Web Search Clustering and Labeling with Hidden Topics

  • Authors:
  • Cam-Tu Nguyen;Xuan-Hieu Phan;Susumu Horiguchi;Thu-Trang Nguyen;Quang-Thuy Ha

  • Affiliations:
  • Tohoku University;Tohoku University;Tohoku University;Vietnam National University;Vietnam National University

  • Venue:
  • ACM Transactions on Asian Language Information Processing (TALIP)
  • Year:
  • 2009

Quantified Score

Hi-index 0.00

Visualization

Abstract

Web search clustering is a solution to reorganize search results (also called “snippets”) in a more convenient way for browsing. There are three key requirements for such post-retrieval clustering systems: (1) the clustering algorithm should group similar documents together; (2) clusters should be labeled with descriptive phrases; and (3) the clustering system should provide high-quality clustering without downloading the whole Web page. This article introduces a novel framework for clustering Web search results in Vietnamese which targets the three above issues. The main motivation is that by enriching short snippets with hidden topics from huge resources of documents on the Internet, it is able to cluster and label such snippets effectively in a topic-oriented manner without concerning whole Web pages.

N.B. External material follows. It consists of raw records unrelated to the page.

(** X10: a variable of the environment that is set to the empty string
    counts as unset, for the route and for the CLI: removing it changes
    neither the answer (or exit code), nor the store, nor the calls of the
    client.  This holds for every name, the descriptor names, [NODE_ENV] and
    [MIGRATION_SECRET] included. *)
Theorem empty_variable_is_unset nd req (s : St) name :
  env nd !! name = Some "" →
  let nd' := {| env := delete name (env nd); cwd := cwd nd;
                dirname := dirname nd; fs := fs nd |} in
  (∃ r s' t t',
     POST path_join nd req s = (r, s', t) ∧
     POST path_join nd' req s = (r, s', t') ∧
     store_calls t = store_calls t') ∧
  (∃ code s' t t',
     migrate_cli path_join nd s = (code, s', t) ∧
     migrate_cli path_join nd' s = (code, s', t') ∧
     store_calls t = store_calls t').
Proof.
  intros Hempty nd'.
  assert (Hlook : ∀ k, Js.nonempty (env nd' !! k) = Js.nonempty (env nd !! k)).
  { intros k. simpl. rewrite lookup_delete.
    destruct (decide (name = k)) as [<-|_]; [rewrite Hempty|]; reflexivity. }
  assert (Hsome : ∀ k v, v ≠ "" → env nd' !! k = Some v ↔ env nd !! k = Some v).
  { intros k v Hv. simpl. rewrite lookup_delete.
    destruct (decide (name = k)) as [<-|_]; [|reflexivity].
    rewrite Hempty. split; [discriminate|congruence]. }
  assert (Hurl : first_non_empty nd = first_non_empty nd').
  { unfold first_non_empty, descriptor_names. simpl omap. rewrite !Hlook. reflexivity. }
  split.
  - apply POST_same_run; [|exact Hurl|reflexivity].
    unfold admitted. rewrite (Hsome "NODE_ENV" "production") by discriminate.
    split; (intros [Hdev|(secret & Hsec & Hne & Hhdr)]; [left; exact Hdev|right]);
      exists secret; (split; [|auto]).
    + apply (Hsome _ _ Hne). exact Hsec.
    + apply (Hsome _ _ Hne). exact Hsec.
  - apply migrate_cli_depends_only_on; [exact Hurl|reflexivity].
Qed.
(** X5: a handler never adds or drops an entry, whether it ends normally or
    with an exception: the task keeps as many entries and as many rejected
    entries as it had; and the metainfo handler leaves the rejected entries
    themselves as they were. *)
Theorem handlers_keep_the_entries `{engine : Re} (phase : phase_name)
    (pj : phase_jobs) (t : task) :
  length (h_entries (on_task_phase phase pj t)) = length (entries t)
  ∧ length (h_rejected (on_task_phase phase pj t)) = length (rejected t)
  ∧ h_rejected (on_task_phase Ph_metainfo pj t) = rejected t.
Proof.
  assert (Hrun : ∀ jobs (b : bool),
    length (h_entries (run_jobs jobs t b)) = length (entries t)
    ∧ length (h_rejected (run_jobs jobs t b)) = length (rejected t)).
  { intros jobs b. unfold run_jobs.
    destruct jobs as [| j js]; [split; reflexivity |].
    pose proof (process_all_length (j :: js)
                  (if b then entries t ++ rejected t else entries t)) as Hlen.
    destruct (process_all (j :: js)
                (if b then entries t ++ rejected t else entries t))
      as [[es' log] modified].
    simpl in *. destruct b.
    - rewrite length_app in Hlen. rewrite length_take, length_drop. lia.
    - rewrite length_take. lia. }
  split; [| split].
  - rewrite on_task_phase_run. apply Hrun.
  - rewrite on_task_phase_run. apply Hrun.
  - simpl. unfold on_task_metainfo, run_jobs.
    destruct (jobs_for pj Ph_metainfo) as [| j js]; [reflexivity |].
    destruct (process_all (j :: js) (entries t)) as [[es' log] modified].
    reflexivity.
Qed.

Lemma process_all_ok `{engine : Re} (jobs : list item) (es : list entry) :
  Forall (fun e => ∃ b, p_return (process e jobs) = Ok b) es →
  process_all jobs es
  = (map (fun e => p_entry (process e jobs)) es,
     flat_map (fun e => p_log (process e jobs)) es,
     Ok (modified_count jobs es)).
Proof.
  induction 1 as [| e es [b Hb] Hes IH]; [reflexivity |].
  simpl. rewrite Hb, IH. unfold modified_count. simpl. rewrite Hb.
  destruct b; reflexivity.
Qed.
Lemma readFrame_frame (value rest : list byte) :
  encoding.readFrame (encoding.frame value ++ rest) = Some (value, rest).
Proof.
  unfold encoding.frame, encoding.readFrame.
  rewrite <- app_assoc, getUvarint_putUvarint by apply len_nonneg.
  unfold len. rewrite Nat2Z.id.
  rewrite take_app_length, drop_app_length.
  destruct (length value <=? length (value ++ rest))%nat eqn:Hle; [reflexivity|].
  apply Nat.leb_gt in Hle. rewrite length_app in Hle. lia.
Qed.

Lemma frame_not_nil (value rest : list byte) : encoding.frame value ++ rest <> [].
Proof.
  unfold encoding.frame, encoding.putUvarint. rewrite <- app_assoc.
  apply putUvarintFuel_not_nil.
Qed.

(** The run of a list of values: their frames, one after the other. *)
Lemma buff_Append_all (values : list encoding.Value) :
  forall enc,
    encoding.buff (fold_left encoding.Append values enc)
    = encoding.buff enc ++ concat (map encoding.frame values).
Proof.
  induction values as [|value values IH]; intros enc; simpl.
  - now rewrite app_nil_r.
  - rewrite IH. simpl. now rewrite <- app_assoc.
Qed.

Lemma decodeFrames_step (fuel : nat) (data : list byte) :
  data <> [] ->
  encoding.decodeFrames (S fuel) data
  = match encoding.readFrame data with
    | Some (value, rest) =>
        match encoding.decodeFrames fuel rest with
        | Some values => Some (value :: values)
        | None => None
        end
    | None => None
    end.
Proof. destruct data; [congruence|reflexivity]. Qed.

Lemma decodeFrames_frames (values : list encoding.Value) :
  forall fuel, (length values < fuel)%nat ->
    encoding.decodeFrames fuel (concat (map encoding.frame values)) = Some values.
Proof.
  induction values as [|value values IH]; intros fuel Hfuel.
  - destruct fuel; [lia|reflexivity].
  - destruct fuel as [|fuel]; [lia|]. cbn [map concat length] in Hfuel |- *.
    rewrite decodeFrames_step by apply frame_not_nil.
    rewrite readFrame_frame.
    now rewrite IH by lia.
Qed.

Lemma length_frames (values : list encoding.Value) :
  (length values <= length (concat (map encoding.frame values)))%nat.
Proof.
  induction values as [|value values IH]; cbn [map concat length]; [lia|].
  assert (1 <= length (encoding.frame value))%nat as Hframe.
  { pose proof (frame_not_nil value []) as Hnil. rewrite app_nil_r in Hnil.
    destruct (encoding.frame value); [congruence|simpl; lia]. }
  rewrite length_app. lia.
Qed.

Lemma Decode_Encode (size : Z) (values : list encoding.Value) :
  encoding.Decode
    (encoding.Encode (fold_left encoding.Append values (encoding.NewPlainEncoder size)))
  = (Some values, None).
Proof.
  unfold encoding.Decode, encoding.Encode.
  rewrite buff_Append_all. cbn [encoding.NewPlainEncoder encoding.buff app].
  rewrite decodeFrames_frames; [reflexivity|].
  pose proof (length_frames values). lia.
Qed.

(** C3.  Codec round trip, for the plain codec of the encoding pools: for
    every chunk size, and for the pools [openStream] hands to the database,
    decoding the run that an encoder returns for a sequence of column
    values gives back these values, in their order, and no error. *)
Theorem plain_codec_round_trip (size size' : Z) (values : list encoding.Value) :
  encoding.NewPlainDecoderPool size' ()
    (encoding.Encode (fold_left encoding.Append values (encoding.NewPlainEncoderPool size ())))
  = (Some values, None)
  /\ encoding.DecoderPool stream.openStream_EncodingMethod ()
       (encoding.Encode
          (fold_left encoding.Append values
             (encoding.EncoderPool stream.openStream_EncodingMethod ())))
     = (Some values, None).
Proof.
  split; apply Decode_Encode.
Qed.

Example plain_codec_scenario :
  encoding.Decode
    (encoding.Encode
       (fold_left encoding.Append [scenario.svcA; []; scenario.i1]
          (encoding.NewPlainEncoder 0)))
  = (Some [scenario.svcA; []; scenario.i1], None).
Proof. reflexivity. Qed.

Example putUvarint_300 : encoding.putUvarint 300 = [xac; x02].
Proof. reflexivity. Qed.

Example plain_codec_truncated :
  encoding.Decode (removelast (encoding.frame scenario.svcA))
  = (None, Some encoding.ErrCorruptData).
Proof. reflexivity. Qed.

(** ** Closing a stream *)





Lemma stream_Close_result_writer {Writer : Type}
    (indexWriter_Close : Writer -> Writer * option error) (s : stream.stream Writer) :
  stream.indexWriter (stream.Close indexWriter_Close s).1
  = (indexWriter_Close (stream.indexWriter s)).1 /\
  (stream.Close indexWriter_Close s).2 = (tsdb.Close (stream.db s)).2.
Proof.
  unfold stream.Close.
  destruct (indexWriter_Close (stream.indexWriter s)) as [w errWriter].
  now destruct (tsdb.Close (stream.db s)) as [d err].
Qed.

Section CloseFacts.

Context {Writer : Type}.
Variable indexWriter_Close : Writer -> Writer * option error.


End CloseFacts.

(** With the index writer of package index: when its close does not fail,
    [Close] on the stream leaves it released. *)
Lemma stream_Close_releases (s : stream.stream index.Writer) :
  index.writerCloseError (stream.indexWriter s) = None ->
  index.released (stream.indexWriter (stream.Close index.Close s).1) = true.
Proof.
  intros Hok. destruct (stream_Close_result_writer index.Close s) as [-> _].
  unfold index.Close. now rewrite Hok.
Qed.


Example stream_Close_flushes :
  tsdb.sLst (stream.db (stream.Close index.Close scenario.streamFailingWriter).1)
  = [{| tsdb.ID := 0;
        tsdb.blocks := [{| tsdb.blockOpen := false; tsdb.buffered := [];
                           tsdb.durable := [scenario.i1; scenario.svcA; scenario.i1] |};
                        {| tsdb.blockOpen := false; tsdb.buffered := [];
                           tsdb.durable := [scenario.svcA] |}];
        tsdb.seriesClosed := true;
        tsdb.shardCloseError := None |}].
Proof. reflexivity. Qed.

Example stream_Close_aggregates :
  (stream.Close index.Close
     {| stream.name := "sw"; stream.group := "default";
        stream.db :=
          {| tsdb.sLst :=
               [{| tsdb.ID := 0; tsdb.blocks := []; tsdb.seriesClosed := false;
                   tsdb.shardCloseError := Some (ErrForeign "flush 0") |};
                scenario.shard0;
                {| tsdb.ID := 2; tsdb.blocks := []; tsdb.seriesClosed := false;
                   tsdb.shardCloseError := Some (ErrForeign "flush 2") |}] |};
        stream.indexWriter :=
          {| index.released := false; index.writerCloseError := None |} |}).2
  = Some (ErrAggregate [ErrForeign "flush 0"; ErrForeign "flush 2"]).
Proof. reflexivity. Qed.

Our approach is based on recent successful topic analysis models, such as Probabilistic-Latent Semantic Analysis, or Latent Dirichlet Allocation. The underlying idea of the framework is that we collect a very large external data collection called “universal dataset,” and then build a clustering system on both the original snippets and a rich set of hidden topics discovered from the universal data collection. This can be seen as a richer representation of snippets to be clustered. We carry out careful evaluation of our method and show that our method can yield impressive clustering quality.